Why are artists poor? And, according to reports in Ireland, getting poorer? According to the official narratives artists and their art are a core component of the Irish economy and society. According to that narrative art is good for everybody’s wellbeing and is a cornerstone of tourism and soft diplomacy. Every time an award is won or a film starts principal photography there’s a politician standing by for a photograph like a proud parent at a graduation. Despite all this the income goes down and the cost of being an artist goes up.
Even as funding creeps up year on year it fails to alleviate the problem. The Dutch artist and sociologist Hans Abbing argued convincingly that as funding goes up more people are attracted into the funding market, so increases in funding – below a certain level – make the problem worse.
What is the root cause of this funding problem, the ongoing poverty of artists?
Its a mismatch.
We live in a neoliberal, market focused, capitalist ideology. It doesn’t matter what party forms government the ideology remains constant. Our civil service is driven by it and our politicians are ordained in it. Our state expenditure is about 24% of GDP – one of the lowest in Europe – a key indicator of a neoliberal state (The US is about 35% and the EU average in 2018 was about 45%). We idealise the “free market” and revere the priesthood of entrepreneurship.
Unfortunately for artists the cultural sector, the cultural “market” if you will, has been built and funded on a centrally funded welfare state model. Even artists believe that this dependency on centralised state funding is the only way of doing it. This “market” is penalised by VAT regulations, it has no effective tax regulations to stimulate private investment in any form (with the exception of the Audio Visual sector which claimed over €90 million in tax based investment in 2018). The sector is asked to subsist on a highly competitive centralised source of funding with no framework to stimulate additional investment while the market itself is continually eroded, and yet simultaneously we are asked to to behave in a more “professional” and “businesslike” fashion.
In short, there is a mismatch.
A mismatch between the dominant ideology and the funding mechanism. As a result of that mismatch arts funding sticks in the ideological throat and governments cannot increase the funding because they do not believe in the funding mechanism. It contravenes an article of faith. It’s like asking someone to play professional golf with a football.
Consequently, all the lobbying for additional funding, for parity with EU partners, all the anger, disappointment and outrage will fail. It will fail because the policy makers and politicians don’t believe in the funding mechanism they have inherited and manage. They don’t believe that this is how things are done. Look at housing; at health; at education.
The solution, the strategy, is to not ask for more state funding. It is to ask for equality of opportunity, for a level playing field for arts and business.
Business has Enterprise Ireland, the IDA and the Local Enterprise Offices , so let us keep the Arts Council, Culture Ireland and the Local Arts Offices and their funding, Let them be the development and advisory bodies they were set up to be.

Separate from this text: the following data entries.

Lemma consputc_eq c s : cons_ok (k_cons s) -> consputc c s = Ret tt (put_out [c] s).
Proof.
  intros (Hp & Hl & Hr). unfold consputc. rewrite bind_gets, Hp. cbn [negb Z.eqb].
  erewrite bind_run by reflexivity. unfold cgaputc. rewrite bind_gets. cbn -[Z.mul].
  assert (Hc : cons_ok (cons_put (k_cons s) c)) by (apply cons_put_ok; done).
  pose proof (cga_move_range c _ Hr) as Hm.
  rewrite (bind_run _ _ _ (cga_cell c (co_crt (k_cons s)) (co_pos (k_cons s)), cga_move c (co_pos (k_cons s)))
    (set_k_cons (set_co_out (co_out (k_cons s) ++ uart_chars c) (k_cons s)) s)).
  2:{ unfold cga_cell, cga_move. destruct (c =? NL); [done|]. destruct (c =? BACKSPACE); [done|].
      cbn [orb]. erewrite bind_run by (apply assign_eq; rewrite Hl; unfold SCREEN; lia). done. }
  destruct (Z.ltb_spec (cga_move c (co_pos (k_cons s))) 0); [lia|].
  destruct (Z.ltb_spec (25 * 80) (cga_move c (co_pos (k_cons s)))); [lia|]. cbn [orb].
  unfold put_out. cbn [fold_left]. unfold cons_put in *.
  destruct (if 24 <=? _ then _ else _) as [crt pos]. destruct Hc as (_ & Hc1 & Hc2). cbn in Hc1, Hc2.
  rewrite length_insert in Hc1. unfold SCREEN in Hc1.
  erewrite bind_run by (apply assign_eq; lia). reflexivity.
Qed.

Lemma consputs_eq l s :
  cons_ok (k_cons s) -> for_each l consputc s = Ret tt (put_out l s).
Proof.
  revert s. induction l as [|c l IH]; intros s H; simpl.
  - by rewrite put_out_nil.
  - erewrite bind_run by (apply consputc_eq; auto).
    rewrite IH by eauto. by rewrite put_out_app.
Qed.

Lemma cprintf_loop_eq fmt args out s :
  cons_ok (k_cons s) -> cformat fmt args = Some out ->
  cprintf_loop fmt args s = Ret tt (put_out out s).
Proof.
  revert args out s. induction fmt as [|c|c d fmt IH1 IH2] using list_ind2;
    intros args out s Hp Hf.
  - simpl in Hf. injection Hf as <-. by rewrite put_out_nil.
  - cbn [cprintf_loop cformat] in *. destruct (c =? 37); simpl in *; injection Hf as <-.
    + by rewrite put_out_nil.
    + erewrite bind_run by (apply consputc_eq; auto). done.
  - cbn [cprintf_loop cformat] in *. fold cprintf_loop cformat in *.
    destruct (c =? 37); cbn [negb] in *.
    + destruct (d =? 100); [|destruct ((d =? 120) || (d =? 112)); [|destruct (d =? 115);
        [|destruct (d =? 37)]]].
      * destruct args as [|[v|] args]; try done. apply fmap_Some in Hf as (out' & Hf & ->).
        unfold next_int. rewrite bind_ret. unfold printint.
        erewrite bind_run by by apply consputs_eq.
        erewrite IH1 by eauto. by rewrite put_out_app.
      * destruct args as [|[v|] args]; try done. apply fmap_Some in Hf as (out' & Hf & ->).
        unfold next_int. rewrite bind_ret. unfold printint.
        erewrite bind_run by by apply consputs_eq. erewrite IH1 by eauto. by rewrite put_out_app.
      * destruct args as [|[|[v|]] args]; try done; apply fmap_Some in Hf as (out' & Hf & ->);
          unfold next_str; rewrite bind_ret;
          (erewrite bind_run by by apply consputs_eq); (erewrite IH1 by eauto); by rewrite put_out_app.
      * apply fmap_Some in Hf as (out' & Hf & ->).
        erewrite bind_run by (apply consputc_eq; auto). erewrite IH1 by eauto. by rewrite put_out_app.
      * apply fmap_Some in Hf as (out' & Hf & ->).
        erewrite bind_run by (apply consputc_eq; auto). erewrite bind_run by (apply consputc_eq; auto).
        erewrite IH1 by eauto. by rewrite !put_out_app.
    + apply fmap_Some in Hf as (out' & Hf & ->).
      erewrite bind_run by (apply consputc_eq; auto). erewrite (IH2 args out') by eauto.
      by rewrite put_out_app.
Qed.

And then let’s look at the other method for moving money around an economy: let us look at Tax. Let us call for Tax Incentives on a par with international best practice. Let us extend section 481 (which costs the economy nothing if the model is correct) so that individual artists, start up companies, established organisations can secure investment independent of centralised funding sources and deadlines. Let us look at debt financing and loan underwriting schemes. Let us design and call for multiple funding models and sources that our policy makers understand and believe in. If they want us to be more businesslike then demand a comparable set of business funding tools and a working market structure for the cultural sector.
Thinking about about funding in this way is consistent with the ideology of the policy makers. It does not – or at least should not – stick in their throats. Direct funding is a problem for them. So lets offer a solution in a form and a language they believe in. If they reject it – well in that case the problem is much, much deeper.